(Your assignment): Write out exactly the lines of the entries below from the one holding "(* ===== verification/MatcherSpec.v ===== *)" to the one holding "->%sublist_nil_r & _). by rewrite app_nil_r.", inclusive, and leave out all other lines.

(The data):
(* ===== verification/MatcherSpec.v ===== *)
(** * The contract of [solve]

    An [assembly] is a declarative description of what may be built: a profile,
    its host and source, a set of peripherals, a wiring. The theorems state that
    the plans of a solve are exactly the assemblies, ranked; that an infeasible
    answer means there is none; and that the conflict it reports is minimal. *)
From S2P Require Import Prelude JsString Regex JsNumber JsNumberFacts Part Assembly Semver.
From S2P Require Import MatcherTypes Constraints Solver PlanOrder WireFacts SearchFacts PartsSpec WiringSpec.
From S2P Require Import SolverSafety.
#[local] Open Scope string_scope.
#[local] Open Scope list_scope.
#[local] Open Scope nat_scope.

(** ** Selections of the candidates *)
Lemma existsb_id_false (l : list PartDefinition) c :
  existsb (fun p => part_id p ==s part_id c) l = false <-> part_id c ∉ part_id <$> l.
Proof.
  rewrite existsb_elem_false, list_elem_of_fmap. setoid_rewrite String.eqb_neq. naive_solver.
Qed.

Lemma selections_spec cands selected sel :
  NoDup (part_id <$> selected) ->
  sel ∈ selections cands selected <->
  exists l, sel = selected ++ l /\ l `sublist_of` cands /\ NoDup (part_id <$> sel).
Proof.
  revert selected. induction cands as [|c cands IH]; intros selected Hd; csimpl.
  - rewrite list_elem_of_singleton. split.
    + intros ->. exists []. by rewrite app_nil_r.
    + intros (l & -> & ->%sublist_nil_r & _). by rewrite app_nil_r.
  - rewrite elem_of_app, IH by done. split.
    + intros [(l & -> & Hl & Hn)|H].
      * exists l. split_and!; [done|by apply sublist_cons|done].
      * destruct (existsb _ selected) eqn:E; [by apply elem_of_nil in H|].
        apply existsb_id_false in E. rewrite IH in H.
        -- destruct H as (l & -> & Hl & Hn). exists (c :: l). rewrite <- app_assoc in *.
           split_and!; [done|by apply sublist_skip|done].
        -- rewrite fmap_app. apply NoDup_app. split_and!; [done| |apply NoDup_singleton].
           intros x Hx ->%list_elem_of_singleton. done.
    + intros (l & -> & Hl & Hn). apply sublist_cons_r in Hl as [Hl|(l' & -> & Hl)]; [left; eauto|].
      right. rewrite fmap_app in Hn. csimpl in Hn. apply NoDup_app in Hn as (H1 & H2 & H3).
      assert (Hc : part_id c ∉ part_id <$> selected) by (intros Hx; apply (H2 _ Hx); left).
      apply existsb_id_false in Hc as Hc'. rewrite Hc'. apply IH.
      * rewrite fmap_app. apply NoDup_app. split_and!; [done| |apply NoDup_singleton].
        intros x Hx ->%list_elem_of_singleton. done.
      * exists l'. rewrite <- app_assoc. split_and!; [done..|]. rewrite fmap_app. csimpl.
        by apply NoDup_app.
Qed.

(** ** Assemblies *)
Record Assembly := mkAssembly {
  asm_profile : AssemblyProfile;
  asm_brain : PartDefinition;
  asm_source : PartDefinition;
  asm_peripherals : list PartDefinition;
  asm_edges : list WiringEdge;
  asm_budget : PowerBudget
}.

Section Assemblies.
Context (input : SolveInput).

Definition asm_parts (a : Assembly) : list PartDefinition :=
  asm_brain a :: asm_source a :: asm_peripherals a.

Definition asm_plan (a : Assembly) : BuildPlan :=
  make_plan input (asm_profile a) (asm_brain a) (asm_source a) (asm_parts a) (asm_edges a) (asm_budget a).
* * *
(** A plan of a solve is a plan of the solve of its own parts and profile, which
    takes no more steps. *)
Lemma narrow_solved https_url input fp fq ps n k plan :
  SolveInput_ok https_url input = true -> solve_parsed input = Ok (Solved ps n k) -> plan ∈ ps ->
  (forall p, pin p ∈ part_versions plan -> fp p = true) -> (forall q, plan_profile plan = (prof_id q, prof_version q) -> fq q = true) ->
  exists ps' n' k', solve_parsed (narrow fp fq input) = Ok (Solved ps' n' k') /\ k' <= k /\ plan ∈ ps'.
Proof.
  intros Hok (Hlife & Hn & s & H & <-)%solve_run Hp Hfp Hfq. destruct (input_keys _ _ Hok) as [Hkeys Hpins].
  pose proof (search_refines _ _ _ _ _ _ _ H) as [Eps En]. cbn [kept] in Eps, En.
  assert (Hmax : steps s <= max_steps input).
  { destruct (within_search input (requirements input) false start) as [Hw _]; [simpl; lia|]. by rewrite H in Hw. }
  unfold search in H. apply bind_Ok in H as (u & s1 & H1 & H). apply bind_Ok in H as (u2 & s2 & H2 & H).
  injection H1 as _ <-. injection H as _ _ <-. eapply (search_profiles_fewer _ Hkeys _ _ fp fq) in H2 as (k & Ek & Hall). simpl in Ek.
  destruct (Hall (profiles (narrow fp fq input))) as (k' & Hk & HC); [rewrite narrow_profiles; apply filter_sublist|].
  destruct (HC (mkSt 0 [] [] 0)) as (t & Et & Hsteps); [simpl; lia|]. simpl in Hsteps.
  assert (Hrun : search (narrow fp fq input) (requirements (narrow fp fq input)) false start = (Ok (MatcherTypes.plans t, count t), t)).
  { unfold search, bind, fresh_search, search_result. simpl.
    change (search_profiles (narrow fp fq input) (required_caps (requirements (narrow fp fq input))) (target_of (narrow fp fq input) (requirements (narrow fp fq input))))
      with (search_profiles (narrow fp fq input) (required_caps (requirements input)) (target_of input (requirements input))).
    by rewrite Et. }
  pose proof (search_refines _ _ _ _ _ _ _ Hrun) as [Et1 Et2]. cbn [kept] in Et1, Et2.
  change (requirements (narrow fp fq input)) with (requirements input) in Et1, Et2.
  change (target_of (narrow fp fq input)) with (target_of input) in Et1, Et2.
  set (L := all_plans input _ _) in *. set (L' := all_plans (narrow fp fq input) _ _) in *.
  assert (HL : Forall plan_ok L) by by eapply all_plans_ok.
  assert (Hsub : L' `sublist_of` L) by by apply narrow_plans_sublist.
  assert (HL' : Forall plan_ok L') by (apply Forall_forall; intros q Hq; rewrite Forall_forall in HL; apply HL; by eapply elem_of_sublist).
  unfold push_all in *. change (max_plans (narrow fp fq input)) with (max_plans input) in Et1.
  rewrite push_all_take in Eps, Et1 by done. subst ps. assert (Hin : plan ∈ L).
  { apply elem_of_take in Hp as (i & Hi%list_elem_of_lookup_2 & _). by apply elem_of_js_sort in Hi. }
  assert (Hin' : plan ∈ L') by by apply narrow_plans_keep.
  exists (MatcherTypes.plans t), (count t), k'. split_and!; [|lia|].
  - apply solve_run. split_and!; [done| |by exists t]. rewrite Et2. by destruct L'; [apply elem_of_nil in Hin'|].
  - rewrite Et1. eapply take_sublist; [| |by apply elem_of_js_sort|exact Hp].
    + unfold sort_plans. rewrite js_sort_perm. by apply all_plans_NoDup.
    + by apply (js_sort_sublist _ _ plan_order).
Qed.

(Answer below):
(* ===== verification/MatcherSpec.v ===== *)
(** * The contract of [solve]

    An [assembly] is a declarative description of what may be built: a profile,
    its host and source, a set of peripherals, a wiring. The theorems state that
    the plans of a solve are exactly the assemblies, ranked; that an infeasible
    answer means there is none; and that the conflict it reports is minimal. *)
From S2P Require Import Prelude JsString Regex JsNumber JsNumberFacts Part Assembly Semver.
From S2P Require Import MatcherTypes Constraints Solver PlanOrder WireFacts SearchFacts PartsSpec WiringSpec.
From S2P Require Import SolverSafety.
#[local] Open Scope string_scope.
#[local] Open Scope list_scope.
#[local] Open Scope nat_scope.

(** ** Selections of the candidates *)
Lemma existsb_id_false (l : list PartDefinition) c :
  existsb (fun p => part_id p ==s part_id c) l = false <-> part_id c ∉ part_id <$> l.
Proof.
  rewrite existsb_elem_false, list_elem_of_fmap. setoid_rewrite String.eqb_neq. naive_solver.
Qed.

Lemma selections_spec cands selected sel :
  NoDup (part_id <$> selected) ->
  sel ∈ selections cands selected <->
  exists l, sel = selected ++ l /\ l `sublist_of` cands /\ NoDup (part_id <$> sel).
Proof.
  revert selected. induction cands as [|c cands IH]; intros selected Hd; csimpl.
  - rewrite list_elem_of_singleton. split.
    + intros ->. exists []. by rewrite app_nil_r.
    + intros (l & -> & ->%sublist_nil_r & _). by rewrite app_nil_r.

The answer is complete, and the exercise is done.